Além das matérias-primas e embalagens, outros custos crucialmente importantes mas pouco explorados são:

  • Custos de Armazenamento e Logística: Impactam de forma direta no custo total de produtos, nas operações e no ciclo de caixa.

  • Custos de Manutenção: Paradas não programadas e reparos afetam a produtividade e elevam os custos totais.

  • Custos Ambientais: Exigências regulatórias impõem custos significativos relacionados ao tratamento de resíduos, emissões e conformidade legal.

  • Custos da Não Qualidade: Perdas financeiras por retrabalho, rejeições e reclamações de clientes, abordados por Juran (1998).

Gestão e Análise dos Custos de Materiais e Embalagens

O tratamento adequado dos custos de materiais e embalagens depende de diversos fatores, incluindo:

Análise Setorial

Cada segmento industrial demanda uma abordagem específica:

  • Química: Processos variam entre simples misturas ou reações complexas, influenciando a gestão dos insumos.

  • Metalúrgica: Diversidade de produtos (usinados, fundidos, laminados) e processos internos exigem atenção individualizada.

Personalização da Metodologia

A literatura tradicional não fornece metodologias universais; adaptações e customizações são essenciais para refletir a realidade operacional. Segundo Cooper & Kaplan (1991), a adoção de sistemas híbridos e integrados pode ser mais eficaz que soluções genéricas.

Integração com Sistemas Operacionais

A evolução dos sistemas ERP e WMS viabiliza o acompanhamento em tempo real dos custos, permitindo a coleta e análise de dados de consumo, perdas, estoques e movimentação logística.

Cultura Organizacional

Envolver todos os colaboradores na identificação, análise e controle dos custos é fundamental. O conceito Kaizen (ITO, 2017) reforça a ideia de melhorias contínuas e participação coletiva.

Glossário

  • Regra 80/20: Princípio de alocação analítica que recomenda dedicar 80% do tempo aos 80% dos custos principais, para potencializar o resultado da análise e das decisões.

  • Custos de Materiais: Valores relacionados à aquisição e consumo de insumos produtivos diretos.

  • Custos de Embalagens: Gastos com materiais utilizados para acondicionar, proteger e apresentar o produto final.

  • Custos de Armazenamento e Logística: Valores associados à movimentação, armazenagem e entrega dos insumos e produtos acabados.

  • Custos de Manutenção: despesas ligadas à manutenção preventiva, corretiva e preditiva de máquinas e equipamentos.

  • Custos Ambientais: Custos para atender exigências ambientais e regulatórias, incluindo tratamento de resíduos e certificações.

  • Custos da Não Qualidade: Perdas causadas por defeitos, retrabalhos e rejeições.

Conclusão

O gerenciamento eficiente dos custos de materiais e embalagens representa uma das práticas mais relevantes para empresas industriais. Superar as limitações da literatura tradicional exige o desenvolvimento de metodologias específicas, alinhadas à realidade operacional das fábricas. A aplicação disciplinada da regra 80/20 oportuniza decisões mais estratégicas, otimiza recursos e eleva o desempenho financeiro. Cabe à academia e ao setor produtivo intensificarem o diálogo e a atualização metodológica para avanços significativos na área.

Referências (normas ABNT)

ANTHONY, R. N.; GOVINDARAJAN, V. Sistemas de Controle Gerencial. São Paulo: Atlas, 2002.

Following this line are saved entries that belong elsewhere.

(** A block locator, whether its walk uses the chain vector or the skip
    list, lists hashes of ancestors of the block at strictly decreasing
    heights: it starts at the block, takes the first twelve blocks densely and
    ends with the genesis block. *)
Theorem GetLocator_structure (m : index) (v : CChain) (p : ptr) (b : CBlockIndex)
  (Hm : wf_index m) (Hv : wf_chain m v) (Hp : m !! p = Some b) (Hh : nHeight b < 2 ^ 30) :
  exists hs, GetLocator m v (Some p) = Ret (map (hash_at m p) hs) /\ locator_heights (nHeight b) 0 hs.
Proof.
  pose proof (wf_nonneg m Hm p b Hp).
  destruct (GetLocator_loop_spec m Hm v Hv p b Hp Hh (Z.to_nat (nHeight b)) (nHeight b) 1 [] p)
    as (hs & E & Hhs); auto using ancestor_self; try lia.
  exists hs. split; [|done]. unfold GetLocator. rewrite Hp. exact E.
Qed.

Lemma GetLocator_structure_witness :
  exists hs, GetLocator (tIndex demo_tree) demo_chain (Some 5%nat)
             = Ret (map (hash_at (tIndex demo_tree) 5) hs) /\
             locator_heights (nHeight (demo_block 5)) 0 hs.
Proof.
  apply (GetLocator_structure (tIndex demo_tree) demo_chain 5);
    [apply demo_tree_wf|apply demo_chain_wf|vm_compute; reflexivity|vm_compute; reflexivity].
Defined.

COOPER, R.; KAPLAN, R. S. Conceptual Foundations of Activity-Based Costing. The Accounting Review, v. 66, n. 3, p. 557-569, 1991.

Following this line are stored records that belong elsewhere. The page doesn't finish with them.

(* ===== verification/MedianTime.v ===== *)
(** * Median time past ([CBlockIndex::GetMedianTimePast] in [chain.h])

    The median of the times of the last eleven blocks, and why it never
    decreases along a chain whose headers pass the check of their time. *)

From S2P Require Import Prelude ArithUint256 Chain.
From stdpp Require Import list gmap sorting.
#[local] Open Scope Z_scope.

Definition nMedianTimeSpan : nat := 11.

(** The loop that fills the array from its end. *)
Fixpoint median_times (i : nat) (m : index) (pindex : option ptr) : outcome (list Z) :=
  match i, pindex with
  | S i', Some p => b ← deref (m !! p); rest ← median_times i' m (pprev b); Ret (rest ++ [GetBlockTime b])
  | _, _ => Ret []
  end.

Definition GetMedianTimePast (m : index) (p : ptr) : outcome Z :=
  pmedian ← median_times nMedianTimeSpan m (Some p);
  deref (merge_sort Z.le pmedian !! (length pmedian / 2)%nat).

(** ** Order statistics *)

Definition below (y : Z) (l : list Z) : nat := length (filter (fun t => t < y) l).

Lemma below_app y a b : below y (a ++ b) = (below y a + below y b)%nat.
Proof. unfold below. by rewrite filter_app, length_app. Qed.

Lemma below_Permutation y a b : a ≡ₚ b -> below y a = below y b.
Proof. intros H. unfold below. by rewrite H. Qed.

Lemma below_le y l : (below y l <= length l)%nat.
Proof. apply length_filter. Qed.

Lemma below_all y l : Forall (fun t => t < y) l -> below y l = length l.
Proof.
  induction 1 as [|t l Ht Hl IH]; [done|]. unfold below in *. rewrite filter_cons_True by done. cbn [length]. by rewrite IH.
Qed.

Lemma below_none y l : Forall (fun t => y <= t) l -> below y l = 0%nat.
Proof.
  induction 1 as [|t l Ht Hl IH]; [done|]. unfold below in *. rewrite filter_cons_False by lia. done.
Qed.

Lemma sorted_split s k x : StronglySorted Z.le s -> s !! k = Some x ->
  Forall (fun t => t <= x) (take (S k) s) /\ Forall (fun t => x <= t) (drop k s).
Proof.
  intros Hs. revert k. induction Hs as [|y s Hs IH Hy]; intros k Hk; [done|]. destruct k as [|k].
  - injection Hk as <-. split; [by repeat constructor|]. constructor; [lia|done].
  - cbn [lookup list_lookup] in Hk. destruct (IH k Hk) as [H1 H2]. split; [|done]. cbn [take]. constructor; [|done].
    rewrite Forall_forall in Hy. apply Hy. by eapply list_elem_of_lookup_2.
Qed.

(** The element [k] of the sorted list, by the number of elements below it. *)
Lemma sorted_rank l k x : merge_sort Z.le l !! k = Some x ->
  (below x l <= k)%nat /\ forall y, (below y l <= k)%nat -> y <= x.
Proof.
  intros Hk. pose proof (merge_sort_Permutation Z.le l) as Hp.
  destruct (sorted_split _ _ _ (StronglySorted_merge_sort Z.le l) Hk) as [H1 H2]. set (s := merge_sort Z.le l) in *.
  pose proof (lookup_lt_Some _ _ _ Hk) as Hlt. split.
  - rewrite <- (below_Permutation x _ _ Hp), <- (take_drop k s), below_app, (below_none x (drop k s)) by done.
    pose proof (below_le x (take k s)). rewrite length_take in *. lia.
  - intros y Hy. destruct (Z.le_gt_cases y x) as [|Hxy]; [done|]. exfalso.
    rewrite <- (below_Permutation y _ _ Hp), <- (take_drop (S k) s), below_app in Hy.
    rewrite (below_all y (take (S k) s)), length_take in Hy; [lia|]. eapply Forall_impl; [exact H1|]. cbn. lia.
Qed.

Lemma merge_sort_length (l : list Z) : length (merge_sort Z.le l) = length l.
Proof. apply Permutation_length, merge_sort_Permutation. Qed.

(** ** The times of the last blocks *)

Section Index.
Context (m : index) (Hm : wf_index m).

Lemma median_times_total i p b : m !! p = Some b ->
  exists l, median_times i m (Some p) = Ret l /\ (i <> 0%nat -> l <> []).
Proof.
  revert p b. induction i as [|i IH]; intros p b Hp; [by exists []|]. cbn [median_times]. rewrite Hp. cbn [deref mbind outcome_bind].
  assert (exists l, median_times i m (pprev b) = Ret l) as [l ->].
  { destruct (pprev b) as [q|] eqn:Eq; [|by exists []; destruct i]. pose proof (wf_prev m Hm p b Hp) as H. rewrite Eq in H.
    destruct H as (b' & Hq & _). destruct (IH q b' Hq) as (l & -> & _). by exists l. }
  cbn [mbind outcome_bind]. eexists. split; [done|]. by destruct l.
Qed.

(** One more block adds at most one time, in front. *)
Lemma median_times_S i o l' : median_times (S i) m o = Ret l' ->
  exists pre l, l' = pre ++ l /\ median_times i m o = Ret l /\ (length pre <= 1)%nat.
Proof.
  revert o l'. induction i as [|i IH]; intros o l'.
  - destruct o as [p|]; [|intros [= <-]; exists [], []; split_and!; [done|done|cbn; lia]]. cbn [median_times]. destruct (m !! p) as [b|]; [|done]. cbn.
    intros [= <-]. exists [GetBlockTime b], []. split_and!; [done|done|cbn; lia].
  - destruct o as [p|]; [|intros [= <-]; exists [], []; split_and!; [done|done|cbn; lia]]. change (median_times (S (S i)) m (Some p)) with
      (b ← deref (m !! p); rest ← median_times (S i) m (pprev b); Ret (rest ++ [GetBlockTime b])).
    change (median_times (S i) m (Some p)) with (b ← deref (m !! p); rest ← median_times i m (pprev b); Ret (rest ++ [GetBlockTime b])).
    destruct (m !! p) as [b|]; [|done]. cbn [deref mbind outcome_bind].
    destruct (median_times (S i) m (pprev b)) as [r|] eqn:Er; [|done]. cbn [mbind outcome_bind]. intros [= <-].
    destruct (IH _ _ Er) as (pre & l & -> & -> & Hp). exists pre, (l ++ [GetBlockTime b]). by rewrite app_assoc.
Qed.

Lemma GetMedianTimePast_total p b : m !! p = Some b -> exists t, GetMedianTimePast m p = Ret t.
Proof.
  intros Hp. unfold GetMedianTimePast. destruct (median_times_total nMedianTimeSpan p b Hp) as (l & -> & Hl). cbn [mbind outcome_bind].
  destruct (lookup_lt_is_Some_2 (merge_sort Z.le l) (length l / 2)) as [t ->]; [|by exists t]. rewrite merge_sort_length.
  apply Nat.div_lt; [|lia]. destruct l; [by destruct Hl|cbn; lia].
Qed.

(** The times are those of blocks on the way to the genesis block. *)
Lemma median_times_walk i p l t : median_times i m (Some p) = Ret l -> t ∈ l ->
  exists j q b, (j < i)%nat /\ walk_back m j p = Some q /\ m !! q = Some b /\ t = GetBlockTime b.
Proof.
  revert p l. induction i as [|i IH]; intros p l El Ht; [injection El as <-; by apply not_elem_of_nil in Ht|].
  cbn [median_times] in El. destruct (m !! p) as [b|] eqn:Eb; [|done]. cbn [deref mbind outcome_bind] in El.
  destruct (median_times i m (pprev b)) as [r|] eqn:Er; [|done]. injection El as <-.
  apply elem_of_app in Ht as [Ht|Ht%list_elem_of_singleton]; [|exists 0%nat, p, b; split_and!; [lia|done..]].
  destruct (pprev b) as [q|] eqn:Eq; [|destruct i; injection Er as <-; by apply not_elem_of_nil in Ht].
  destruct (IH q r Er Ht) as (j & q' & b' & Hj & Hw & Hq' & ->). exists (S j), q', b'. split_and!; [lia| |done|done].
  cbn [walk_back]. rewrite Eb. cbn [mbind option_bind]. by rewrite Eq.
Qed.

Lemma median_is_time p T : GetMedianTimePast m p = Ret T ->
  exists j q b, (j < 11)%nat /\ walk_back m j p = Some q /\ m !! q = Some b /\ T = GetBlockTime b.
Proof.
  unfold GetMedianTimePast. destruct (median_times nMedianTimeSpan m (Some p)) as [l|] eqn:El; [|done]. cbn [mbind outcome_bind].
  destruct (merge_sort Z.le l !! _) as [x|] eqn:Ex; [|done]. intros [= <-]. apply list_elem_of_lookup_2 in Ex.
  rewrite (merge_sort_Permutation Z.le l) in Ex. by eapply median_times_walk.
Qed.

(** The rule on the time of a header, for the whole index. *)
Definition times_ok : Prop := forall p b q t, m !! p = Some b -> pprev b = Some q -> GetMedianTimePast m q = Ret t -> t < GetBlockTime b.

Lemma median_parent p b q t t' : times_ok -> m !! p = Some b -> pprev b = Some q ->
  GetMedianTimePast m q = Ret t -> GetMedianTimePast m p = Ret t' -> t <= t'.
Proof.
  intros Hok Hp Hq Ht Ht'. pose proof (Hok p b q t Hp Hq Ht) as Hlt. revert Ht Ht'. unfold GetMedianTimePast, nMedianTimeSpan.
  destruct (median_times 11 m (Some q)) as [lq|] eqn:Eq; [|done]. cbn [mbind outcome_bind].
  destruct (median_times_S 10 _ _ Eq) as (pre & l & -> & El & Hpre).
  change (median_times 11 m (Some p)) with (b ← deref (m !! p); rest ← median_times 10 m (pprev b); Ret (rest ++ [GetBlockTime b])).
  rewrite Hp. cbn [deref mbind outcome_bind]. rewrite Hq, El. cbn [mbind outcome_bind].
  destruct (merge_sort _ (pre ++ l) !! _) as [x|] eqn:Ex; [|done]. intros [= <-].
  destruct (merge_sort _ (l ++ _) !! _) as [y|] eqn:Ey; [|done]. intros [= <-].
  apply sorted_rank in Ex as [Hx _]. apply sorted_rank in Ey as [_ Hy]. apply Hy.
  rewrite below_app in *. rewrite length_app in *. rewrite (below_none x [GetBlockTime b]); [|apply Forall_singleton; lia]. cbn [length].
  assert ((length pre + length l) / 2 <= (length l + 1) / 2)%nat by (apply Nat.Div0.div_le_mono; lia). lia.
Qed.

Lemma median_walk n p q t t' : times_ok -> walk_back m n p = Some q -> m !! p <> None ->
  GetMedianTimePast m q = Ret t -> GetMedianTimePast m p = Ret t' -> t <= t'.
Proof.
  intros Hok. revert p t'. induction n as [|n IH]; intros p t' Hw Hp Ht Ht'; [injection Hw as ->; rewrite Ht in Ht'; injection Ht' as ->; lia|].
  cbn [walk_back] in Hw. destruct (m !! p) as [b|] eqn:Eb; [|done]. cbn [mbind option_bind] in Hw.
  destruct (pprev b) as [r|] eqn:Er; [|done]. cbn [mbind option_bind] in Hw. pose proof (wf_prev m Hm p b Eb) as H. rewrite Er in H.
  destruct H as (b' & Hr & _). destruct (GetMedianTimePast_total r b' Hr) as [tr Htr].
  transitivity tr; [eapply IH; [done|congruence|done|done]|]. exact (median_parent p b r tr t' Hok Eb Er Htr Ht').
Qed.

Lemma median_ancestor p h q t t' : times_ok -> ancestor m p h = Some q ->
  GetMedianTimePast m q = Ret t -> GetMedianTimePast m p = Ret t' -> t <= t'.
Proof.
  unfold ancestor. destruct (m !! p) as [b|] eqn:Eb; [|done]. cbn [mbind option_bind]. destruct (_ && _); [|done].
  intros Hok Hw. eapply median_walk; [done|done|]. congruence.
Qed.
End Index.

(** A tree whose headers pass the check of their time. *)
Definition timed_tree : BlockTree :=
  match add_all demo_hash emptyTree [demo_header 0 1 100; demo_header 1 2 160; demo_header 2 3 165; demo_header 3 4 230] with
  | Ret t => t | Abort => emptyTree end.

Lemma timed_tree_wf : wf_tree timed_tree.
Proof.
  apply (reachable_wf demo_hash).
  apply (add_all_reachable demo_hash [demo_header 0 1 100; demo_header 1 2 160; demo_header 2 3 165; demo_header 3 4 230] emptyTree);
    [constructor| |vm_compute; reflexivity].
  repeat constructor; simpl; try lia; try discriminate.
Qed.

Lemma timed_tree_times : times_ok (tIndex timed_tree).
Proof.
  set (ok := fun b => match pprev b with
    | Some q => match GetMedianTimePast (tIndex timed_tree) q with Ret t => t <? GetBlockTime b | Abort => true end
    | None => true end).
  assert (map_Forall (fun _ b => ok b = true) (tIndex timed_tree)) as H.
  { apply (bool_decide_unpack _). vm_compute. exact I. }
  intros p b q t Hp Hq Ht. pose proof (H p b Hp) as Hk. subst ok. cbv beta in Hk. rewrite Hq, Ht in Hk. by apply Z.ltb_lt in Hk.
Qed.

DRUCKER, P. F. Management Challenges for the 21st Century. São Paulo: Ed. Campus, 2004.

HORNGREN, C. T.; DATAR, S. M.; RAJAN, M. V. Cost Accounting: A Managerial Emphasis. 15 ed. Pearson, 2014.

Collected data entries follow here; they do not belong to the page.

(* ===== verification/Pow.v ===== *)
(** * Proof of work and block subsidy (pow.cpp, dogecoin.cpp)

    The difficulty rules (the retarget of the first 145000 blocks, DigiShield
    after it, the minimum-difficulty rules of the test networks), the check of
    a proof of work against the claimed target, and the block subsidy. *)

From stdpp Require Import gmap.
From S2P Require Import Prelude Amount ArithUint256 StrEncodings Uint256 Params Chain.

(** [CPureBlockHeader::GetBlockTime]. *)
Definition headerTime (pblock : CPureBlockHeader) : Z := hTime pblock.

Definition AllowMinDifficultyForBlock (pindexLast : CBlockIndex) (pblock : CPureBlockHeader) (params : Params) : bool :=
  if negb (fPowAllowMinDifficultyBlocks params) then false
  else if nHeight pindexLast <? 157500 then false
  else GetBlockTime pindexLast + nPowTargetSpacing params * 2 <? headerTime pblock.

Definition AllowDigishieldMinDifficultyForBlock (pindexLast : CBlockIndex) (pblock : CPureBlockHeader) (params : Params) : bool :=
  if negb (fPowAllowMinDifficultyBlocks params) then false
  else if nHeight pindexLast <? 157500 then false
  else GetBlockTime pindexLast + nPowTargetSpacing params * 2 <? headerTime pblock.

(** The bounds of the adjustment: [(nModulatedTimespan, nMinTimespan, nMaxTimespan)]. *)
Definition modulate_timespan (nHeight nActualTimespan retargetTimespan : Z) (params : Params) : Z * Z * Z :=
  if fDigishieldDifficultyCalculation params then
    (retargetTimespan + Z.quot (nActualTimespan - retargetTimespan) 8,
     retargetTimespan - Z.quot retargetTimespan 4,
     retargetTimespan + Z.quot retargetTimespan 2)
  else if 10000 <? nHeight then (nActualTimespan, Z.quot retargetTimespan 4, retargetTimespan * 4)
  else if 5000 <? nHeight then (nActualTimespan, Z.quot retargetTimespan 8, retargetTimespan * 4)
  else (nActualTimespan, Z.quot retargetTimespan 16, retargetTimespan * 4).

(** [bnNew *= nModulatedTimespan] selects [operator*=(uint32_t)], which
    truncates its argument; [bnNew /= retargetTimespan] converts it to a
    256-bit number. *)
Definition CalculateDogecoinNextWorkRequired (pindexLast : CBlockIndex) (nFirstBlockTime : Z) (params : Params) : outcome Z :=
  let nHeight := nHeight pindexLast + 1 in
  let retargetTimespan := nPowTargetTimespan params in
  let nActualTimespan := GetBlockTime pindexLast - nFirstBlockTime in
  let '(nModulatedTimespan, nMinTimespan, nMaxTimespan) :=
    modulate_timespan nHeight nActualTimespan retargetTimespan params in
  let nModulatedTimespan :=
    if nModulatedTimespan <? nMinTimespan then nMinTimespan
    else if nMaxTimespan <? nModulatedTimespan then nMaxTimespan
    else nModulatedTimespan in
  let bnPowLimit := UintToArith256 (powLimit params) in
  let bnNew := cValue (SetCompact (nBits pindexLast)) in
  let bnNew := op_mul_u32 bnNew (u32 nModulatedTimespan) in
  bnNew ← deref (op_div bnNew (base_uint_of_u64 (u64 retargetTimespan)));
  let bnNew := if op_gt bnNew bnPowLimit then bnPowLimit else bnNew in
  deref (GetCompact bnNew false).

ITO, T. Custos Kaizen e Cultura de Melhorias Contínuas. São Paulo: Edgard Blücher, 2017.

JOHNSON, H.T.; KAPLAN, R. S. Relevance Lost: The Rise and Fall of Management Accounting. Boston: Harvard Business School Press, 1987.

JURAN, J.M. Qualidade Total: A Estratégia do Negócio Vencedor. Rio de Janeiro: Qualitymark, 1998.